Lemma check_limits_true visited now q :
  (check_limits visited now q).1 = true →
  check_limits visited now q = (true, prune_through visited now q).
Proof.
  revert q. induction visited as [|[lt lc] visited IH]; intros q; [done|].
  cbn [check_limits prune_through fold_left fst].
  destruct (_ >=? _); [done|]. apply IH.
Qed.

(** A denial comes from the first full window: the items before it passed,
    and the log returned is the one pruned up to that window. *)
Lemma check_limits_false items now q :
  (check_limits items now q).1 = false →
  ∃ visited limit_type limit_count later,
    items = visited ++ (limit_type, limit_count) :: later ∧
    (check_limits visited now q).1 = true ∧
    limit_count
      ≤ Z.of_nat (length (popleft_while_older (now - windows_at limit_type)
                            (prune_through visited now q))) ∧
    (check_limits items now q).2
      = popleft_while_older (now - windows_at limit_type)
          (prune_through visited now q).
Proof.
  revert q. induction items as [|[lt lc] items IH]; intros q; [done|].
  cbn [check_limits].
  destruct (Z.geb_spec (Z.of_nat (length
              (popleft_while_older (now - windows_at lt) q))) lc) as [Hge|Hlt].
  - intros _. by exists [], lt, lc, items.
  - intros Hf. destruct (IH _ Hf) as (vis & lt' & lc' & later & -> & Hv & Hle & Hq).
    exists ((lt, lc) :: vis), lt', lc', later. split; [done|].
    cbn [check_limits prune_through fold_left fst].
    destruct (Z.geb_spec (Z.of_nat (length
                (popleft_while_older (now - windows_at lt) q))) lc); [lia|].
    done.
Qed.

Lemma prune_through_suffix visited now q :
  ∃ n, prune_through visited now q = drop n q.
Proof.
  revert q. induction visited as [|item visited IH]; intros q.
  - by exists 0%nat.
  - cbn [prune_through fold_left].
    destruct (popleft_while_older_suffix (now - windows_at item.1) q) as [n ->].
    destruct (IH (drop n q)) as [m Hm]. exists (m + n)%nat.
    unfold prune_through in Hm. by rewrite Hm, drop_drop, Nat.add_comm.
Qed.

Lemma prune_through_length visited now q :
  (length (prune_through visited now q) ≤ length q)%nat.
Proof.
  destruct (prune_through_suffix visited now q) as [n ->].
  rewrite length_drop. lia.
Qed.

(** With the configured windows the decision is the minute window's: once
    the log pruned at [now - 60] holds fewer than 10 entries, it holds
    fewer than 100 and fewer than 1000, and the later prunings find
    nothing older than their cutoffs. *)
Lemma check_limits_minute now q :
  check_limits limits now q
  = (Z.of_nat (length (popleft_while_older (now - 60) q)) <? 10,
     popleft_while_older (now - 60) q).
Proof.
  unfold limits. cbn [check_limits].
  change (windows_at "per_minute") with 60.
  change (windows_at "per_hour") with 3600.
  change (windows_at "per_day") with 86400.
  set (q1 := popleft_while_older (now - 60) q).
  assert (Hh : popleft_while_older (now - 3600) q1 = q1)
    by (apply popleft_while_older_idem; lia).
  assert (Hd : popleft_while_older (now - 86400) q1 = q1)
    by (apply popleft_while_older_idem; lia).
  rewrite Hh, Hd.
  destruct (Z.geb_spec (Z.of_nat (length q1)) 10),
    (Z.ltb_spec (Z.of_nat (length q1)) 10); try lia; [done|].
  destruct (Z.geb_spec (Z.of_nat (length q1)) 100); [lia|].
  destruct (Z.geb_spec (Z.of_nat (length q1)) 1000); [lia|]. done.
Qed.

▬▬▬▬▬▬

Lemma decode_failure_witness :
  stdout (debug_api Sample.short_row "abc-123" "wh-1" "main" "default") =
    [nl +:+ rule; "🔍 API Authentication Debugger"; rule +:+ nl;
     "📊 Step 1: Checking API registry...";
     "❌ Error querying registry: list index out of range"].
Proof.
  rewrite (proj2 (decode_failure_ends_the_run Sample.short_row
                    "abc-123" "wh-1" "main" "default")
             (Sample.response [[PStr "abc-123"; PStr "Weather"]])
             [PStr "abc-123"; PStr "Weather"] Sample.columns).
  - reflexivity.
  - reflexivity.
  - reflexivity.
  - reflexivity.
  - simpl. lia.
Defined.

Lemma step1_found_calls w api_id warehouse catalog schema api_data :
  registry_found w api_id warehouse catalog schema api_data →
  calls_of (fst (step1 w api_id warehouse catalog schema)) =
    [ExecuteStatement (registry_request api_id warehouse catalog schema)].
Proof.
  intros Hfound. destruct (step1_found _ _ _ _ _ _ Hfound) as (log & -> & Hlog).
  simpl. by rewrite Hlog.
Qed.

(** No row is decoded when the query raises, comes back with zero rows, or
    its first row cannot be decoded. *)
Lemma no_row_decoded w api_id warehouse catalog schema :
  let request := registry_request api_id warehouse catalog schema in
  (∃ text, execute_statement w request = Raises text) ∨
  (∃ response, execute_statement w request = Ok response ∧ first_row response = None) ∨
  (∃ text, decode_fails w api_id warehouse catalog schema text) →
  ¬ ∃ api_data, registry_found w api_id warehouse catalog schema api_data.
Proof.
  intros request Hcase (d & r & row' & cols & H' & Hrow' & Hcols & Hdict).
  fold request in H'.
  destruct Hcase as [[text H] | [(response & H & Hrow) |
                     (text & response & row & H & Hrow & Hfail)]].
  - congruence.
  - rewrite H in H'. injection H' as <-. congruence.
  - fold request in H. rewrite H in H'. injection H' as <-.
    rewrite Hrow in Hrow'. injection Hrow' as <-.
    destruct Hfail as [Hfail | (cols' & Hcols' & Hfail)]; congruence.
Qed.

▬▬▬▬▬▬

▶ BRIEF: Output the material above exactly, but only from the line that carries "check_limits visited now q = (true, prune_through" through the line that carries "(prune_through visited now q)))".

▶ YOUR RESPONSE:
  check_limits visited now q = (true, prune_through visited now q).
Proof.
  revert q. induction visited as [|[lt lc] visited IH]; intros q; [done|].
  cbn [check_limits prune_through fold_left fst].
  destruct (_ >=? _); [done|]. apply IH.
Qed.

(** A denial comes from the first full window: the items before it passed,
    and the log returned is the one pruned up to that window. *)
Lemma check_limits_false items now q :
  (check_limits items now q).1 = false →
  ∃ visited limit_type limit_count later,
    items = visited ++ (limit_type, limit_count) :: later ∧
    (check_limits visited now q).1 = true ∧
    limit_count
      ≤ Z.of_nat (length (popleft_while_older (now - windows_at limit_type)
                            (prune_through visited now q))) ∧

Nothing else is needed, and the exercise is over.